Partytime, I've been thinking about you and your situation.
I think one of the reasons you are finding it so hard is that you have never had any understanding of why or how this awful thing happened to you. I often think in life, if we can find a reason why something happens, it helps us to process it by knowing what can be done to prevent it happening again.
The problem with what happened to you is that there was nothing you could have done to prevent your H's infidelity; only he could have done that and he chose not to. I believe you totally when you say that your marriage was happy and I believe your H when he reassures you of this too.
I've therefore wondered what it is about your H's character that led him to make that choice? I wonder whether he was ever tempted in the preceding 20 or so years and if so, what happened? Or was this actually the first time an opportunity presented itself and therefore he might always have been unfaithful if someone had tried hard enough?
What was he feeling about himself that made him vulnerable to an unsafe friendship?
You will know from everything you have read that affairs follow certain scripts. Your H's "script" seems to be that there was nothing wrong with you or your marriage, but that the OW was too special to resist. He didn't want to fall in love, but it happened and there was nothing much he could do about it....
This script is most commonly associated with the "romantic infidel".
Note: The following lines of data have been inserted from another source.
Lemma go_processSingle_deeds a : renders a → emits (go_processSingle i64 p a) (λ _, announced [a]).
Proof.
  intros Hr. unfold go_processSingle. apply quiet_bind; [by apply emits_call|]. intros _.
  apply (go_report_deeds _ (λ _, call (Gauge PipelineInFlight (-1))) a [a] (FormatMessage a));
    [apply go_evaluate_quiet|intros; by apply emits_call|done..].
Qed.

Lemma go_Process_deeds a : renders a → emits (go_Process i64 p a) (λ _, handles a).
Proof.
  intros Hr. unfold go_Process. apply quiet_bind; [by apply emits_call|]. intros _. destruct (seqb _ _).
  - apply emits_bind, emits_call. intros [|] _; [apply emits_ret; by left|].
    eapply emits_mono; [apply go_deliver_deeds|]. intros ? l ->. right. right. exists (tell (delivery a (FormatMessage a None))).
    split; [done|]. by exists a, (FormatMessage a None).
  - apply emits_bind, emits_call. intros [|] _; [apply emits_ret; by left|].
    apply emits_bind, emits_call. intros [|] Hon.
    + apply emits_call. intros [] _. right. by left.
    + eapply emits_mono; [by apply go_processSingle_deeds|]. intros ? l Hl. right. right. by exists l.
Qed.

Lemma go_flushKey_deeds key : emits (go_flushKey i64 p key) (λ _, flushes key).
Proof.
  unfold go_flushKey. apply emits_bind, emits_call. intros [group|] Hok; [|apply emits_ret; by left].
  destruct (Hok group eq_refl) as [Hne Hg]. eapply emits_mono.
  - apply go_processIncident_deeds; [done|]. by eapply Forall_impl; [exact Hg|]; intros ? [].
  - intros ? l Hl. right. exists group, l. split; [done|]. split; [done|]. by eapply Forall_impl; [exact Hg|]; intros ? [].
Qed.

(** The drain flushes one key after the other. *)
Lemma go_Drain_deeds order :
  emits (go_Drain i64 p order) (λ _ l, ∃ keys ls, l = mjoin ls ∧ Forall2 flushes keys ls).
Proof.
  unfold go_Drain. apply quiet_bind; [by apply emits_call|]. intros keys.
  eapply emits_mono; [apply emits_each; intros key; apply go_flushKey_deeds|]. intros ? l (ls & -> & Hl). by exists keys, ls.
Qed.

(** The contract of a goroutine: what it does, whatever happens between its
    accesses. *)
Theorem body_script (w : owner) : (∀ a, w = Alert a → renders a) → emits (body w) (λ _, script w).
Proof.
  intros Hr. destruct w as [a|key|order]; cbn [body script].
  - by apply go_Process_deeds, Hr.
  - apply go_flushKey_deeds.
  - apply go_Drain_deeds.
Qed.

Ltac always_tac :=
  repeat first
    [ progress intros
    | match goal with |- always _ (_ ≫= _) => apply always_bind end
    | match goal with |- always _ (each _ _) => apply always_each end
    | match goal with |- always _ (call _) => apply always_call end
    | progress cbn [negb allowed]
    | reflexivity
    | congruence
    | done
    | match goal with |- always _ match ?x with _ => _ end => destruct x eqn:? end ].

Lemma go_deliver_allowed w a msg : always (allowed w) (go_deliver p a msg).
Proof. unfold go_deliver, go_send. always_tac. Qed.

Lemma go_announce_allowed w rep analysis msg : always (allowed w) (go_announce i64 p rep analysis msg).
Proof. unfold go_announce, go_attachFeedback. always_tac. all: apply go_deliver_allowed. Qed.

Lemma go_evaluate_allowed w a : always (allowed w) (go_evaluate a).
Proof. unfold go_evaluate. always_tac. Qed.

Lemma go_maybeSilence_allowed w a analysis : always (allowed w) (go_maybeSilence a analysis).
Proof. unfold go_maybeSilence. always_tac. Qed.

Lemma go_processIncident_allowed w group : always (allowed w) (go_processIncident i64 p group).
Proof.
  unfold go_processIncident, go_evaluateIncident. always_tac;
    apply go_evaluate_allowed || apply go_maybeSilence_allowed || apply go_announce_allowed.
Qed.

Lemma body_allowed w : always (allowed w) (body w).
Proof.
  destruct w as [a|key|order]; cbn [body].
  - unfold go_Process, go_processSingle, go_processResolved. always_tac;
      apply go_evaluate_allowed || apply go_maybeSilence_allowed || apply go_announce_allowed || apply go_deliver_allowed.
  - unfold go_flushKey. always_tac. apply go_processIncident_allowed.
  - unfold go_Drain, go_flushKey. always_tac. apply go_processIncident_allowed.
Qed.
End deeds.

(** *** Alerts and messages in the deeds of a goroutine *)

Definition dups_of (l : list deed) : list (ref AlertPayload) :=
  l ≫= λ d, match d with Deduped a true => [a] | _ => [] end.
Definition added_of (l : list deed) : list (ref AlertPayload) :=
  l ≫= λ d, match d with Buffered a => [a] | _ => [] end.
Definition taken_of (l : list deed) : list (ref AlertPayload) :=
  l ≫= λ d, match d with Took _ (Some group) => group | _ => [] end.
Definition told_of (l : list deed) : list (string * Message) :=
  l ≫= λ d, match d with Told name msg => [(name, msg)] | _ => [] end.

Lemma dups_of_app l l' : dups_of (l ++ l') = (dups_of l ++ dups_of l')%list.
Proof. apply bind_app. Qed.
Lemma added_of_app l l' : added_of (l ++ l') = (added_of l ++ added_of l')%list.
Proof. apply bind_app. Qed.
Lemma taken_of_app l l' : taken_of (l ++ l') = (taken_of l ++ taken_of l')%list.
Proof. apply bind_app. Qed.
Lemma told_of_app l l' : told_of (l ++ l') = (told_of l ++ told_of l')%list.
Proof. apply bind_app. Qed.

(** The alerts a goroutine is given when it starts. *)
Definition own (w : owner) : list (ref AlertPayload) := match w with Alert a => [a] | _ => [] end.

(** The alerts a message is about. *)
Definition about (msg : Message) : list (ref AlertPayload) :=
  match Msg_Incident msg with Some i => Incident_Alerts i | None => [Payload msg] end.

(** What a goroutine has in its hands: the alerts it has neither dropped, buffered
    nor finished announcing, and the messages about them it has sent so far. *)
Definition hold (s : list (ref AlertPayload) * list (string * Message)) (d : deed) :
    list (ref AlertPayload) * list (string * Message) :=
  match d with
  | Deduped _ true | Buffered _ => ([], [])
  | Took _ group => (default [] group, [])
  | Told name msg => (s.1, s.2 ++ [(name, msg)])%list
  | _ => s
  end.

Definition holds (w : owner) (l : list deed) : list (ref AlertPayload) * list (string * Message) :=
  foldl hold (own w, []) l.

Section flow.
Context {W : Type} (p : Pipeline W) (on : bool).

(** Every message to the receivers it is routed to. *)
Definition deliveries (msg : Message) : list (string * Message) := delivery p (Payload msg) msg.

(** The message is about a group of one key, centred on its representative. *)
Definition well_formed (msg : Message) : Prop :=
  ∃ rep, Representative (about msg) = Some rep ∧ announces msg rep (about msg) ∧
    Forall (λ a, groupKey a = groupKey rep) (about msg).

(** The deeds [l] of a goroutine of [w] announce [msgs], and have gone through
    [held] and [part] of the next one. *)
Record flow (w : owner) (l : list deed) (msgs : list Message) (held : list (ref AlertPayload))
    (part : list (string * Message)) : Prop := {
  fl_told : told_of l = ((msgs ≫= deliveries) ++ part)%list;
  fl_alerts : (own w ++ taken_of l ≡ₚ dups_of l ++ added_of l ++ (msgs ≫= about) ++ held)%list;
  fl_wf : Forall well_formed msgs;
  fl_part : part = [] ∨ ∃ msg rest, (part ++ rest)%list = deliveries msg ∧ about msg = held ∧ well_formed msg;
}.

Lemma told_of_tell l : told_of (tell l) = l.
Proof. induction l as [|[name msg] l IH]; [done|]. cbn. by rewrite <- IH at 2. Qed.

Lemma none_of_tell l : dups_of (tell l) = [] ∧ added_of (tell l) = [] ∧ taken_of (tell l) = [].
Proof. by induction l. Qed.

Lemma tell_app_inv l1 l2 l : tell l = (l1 ++ l2)%list → ∃ m1 m2, l = (m1 ++ m2)%list ∧ l1 = tell m1 ∧ l2 = tell m2.
Proof. intros (m1 & m2 & -> & <- & <-)%map_eq_app. by exists m1, m2. Qed.

Lemma holds_tell s l : foldl hold s (tell l) = (s.1, s.2 ++ l)%list.
Proof.
  revert s. induction l as [|[name msg] l IH]; intros [h t]; cbn; [by rewrite app_nil_r|].
  rewrite IH. cbn. by rewrite <- app_assoc.
Qed.

Lemma announces_about msg rep group : Representative group = Some rep → announces msg rep group → about msg = group.
Proof.
  intros Hrep [Hp Hi]. unfold about. rewrite Hi. destruct (length group =? 1)%nat eqn:E; [|done].
  destruct group as [|x [|? ?]]; try done. injection Hrep as ->. by rewrite Hp.
Qed.

(** An announcement, as messages. *)
Lemma announced_message group l key : announced p group l → Forall (λ a, groupKey a = key) group →
  ∃ msg, l = tell (deliveries msg) ∧ about msg = group ∧ well_formed msg.
Proof.
  intros (rep & msg & Hrep & Ha & ->) Hk. exists msg. pose proof (announces_about _ _ _ Hrep Ha) as Hab.
  split; [|split; [done|]].
  - unfold deliveries. by rewrite (proj1 Ha).
  - exists rep. rewrite Hab. split; [done|]. split; [done|]. rewrite Forall_forall in Hk |- *.
    intros a Hin. rewrite (Hk a Hin). symmetry. apply Hk. by apply Representative_elem.
Qed.

(** One flush, up to some point after its start. *)
Lemma flushes_prefix key l r : flushes p key (l ++ r)%list → l ≠ [] →
  ∃ group part, l = Took key group :: tell part ∧
    match group with
    | None => part = [] ∧ r = []
    | Some g => ∃ msg rest, r = tell rest ∧ (part ++ rest)%list = deliveries msg ∧ about msg = g ∧ well_formed msg
    end.
Proof.
  intros [Hl|(g & l' & Hl & Ha & Hk)] Hne; destruct l as [|d l]; try done; injection Hl as -> Hl.
  - apply app_eq_nil in Hl as [-> ->]. by exists None, [].
  - destruct (announced_message _ _ _ Ha Hk) as (msg & -> & Hab & Hwf).
    destruct (tell_app_inv _ _ _ (eq_sym Hl)) as (part & rest & Hd & -> & ->).
    exists (Some g), part. split; [done|]. by exists msg, rest.
Qed.

(** Completed flushes. *)
Lemma flushes_flow keys ls : Forall2 (flushes p) keys ls → ∃ msgs,
  told_of (mjoin ls) = msgs ≫= deliveries ∧ taken_of (mjoin ls) = msgs ≫= about ∧
  dups_of (mjoin ls) = [] ∧ added_of (mjoin ls) = [] ∧ Forall well_formed msgs.
Proof.
  induction 1 as [|key l keys ls Hl _ (msgs & H1 & H2 & H3 & H4 & H5)]; [by exists []|].
  change (mjoin (l :: ls)) with (l ++ mjoin ls)%list. unfold told_of, taken_of, dups_of, added_of in *. rewrite !bind_app, H1, H2, H3, H4.
  destruct Hl as [->|(g & l' & -> & Ha & Hk)]; [by exists msgs|].
  destruct (announced_message _ _ _ Ha Hk) as (msg & -> & Hab & Hwf). exists (msg :: msgs).
  destruct (none_of_tell (deliveries msg)) as (E1 & E2 & E3). cbn. unfold told_of, taken_of, dups_of, added_of in *.
  rewrite E1, E2, E3, app_nil_r, Hab. split_and!; [|done..|by constructor].
  f_equal. apply told_of_tell.
Qed.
Of course having read all you have read, you will know that there is a major flaw in that script, just as there is in the "my marriage was unhappy, therefore I sought comfort elsewhere" model.
The OW doesn't have special powers and he wasn't powerless to resist her. He might have genuine feelings for her, but what will he (or she) do when their relationship has settled into a kind of normality and someone else with these "special" qualities looms into view? If she is also following the same "romantic" script of why they got together, she is just as vulnerable as him to another romantic partner.
I understand very well why you cannot switch off your feelings of love for this man, especially when he is being belatedly kind and reassuring to you and evidently still cares for you.
So I wonder whether it might help you to get some of these answers from him, the ones that plague you and keep you awake at night?
Then after you have had some answers, explain that you need to move on and that for the time being at least, you cannot be friends with someone who has hurt you so grievously.
When I posted about gaslighting to our other distressed poster yesterday, I re-read the material before suggesting it. As I was reading, I thought of you. Don't under-estimate the effects of 3 years of gaslighting partytime. Have you explored this point with a counsellor - the effects this has had on your mental health? You might be expecting too much of yourself, too soon and measuring your recovery against someone who wasn't gaslighted, is younger and who wasn't in such a long relationship is counter-productive, because it makes you feel worse and that you should somehow be moving on before you are actually ready.
You have identified yourself that you are stuck and cannot move on. I don't think that's surprising in the least when I read what happened to you. I suspect it's a combination of severe damage based on the 3 years of gaslighting (you will note that the effect is to question everything about yourself and not just your marriage) allied to no understanding of why or how this happened.
You can't move on until you have dealt with those two issues; they are your sticking points. Now your H might be singularly hopeless at giving you answers, but your questions might help him think - and if he genuinely wants to help you - and in the process resolve some character traits in him that he might not want to confront, but will need to - he might just give you some peace of mind with his answers.
I know that others might think it's not going to help you if you continue to try to understand and analyse him, but in this case I have a feeling this might be good for you.
But the final part of the jigsaw for you is I think to get some help specifically about the effects of the gaslighting. You might need to find a counsellor who specialises in helping victims recover from this most pernicious form of emotional abuse.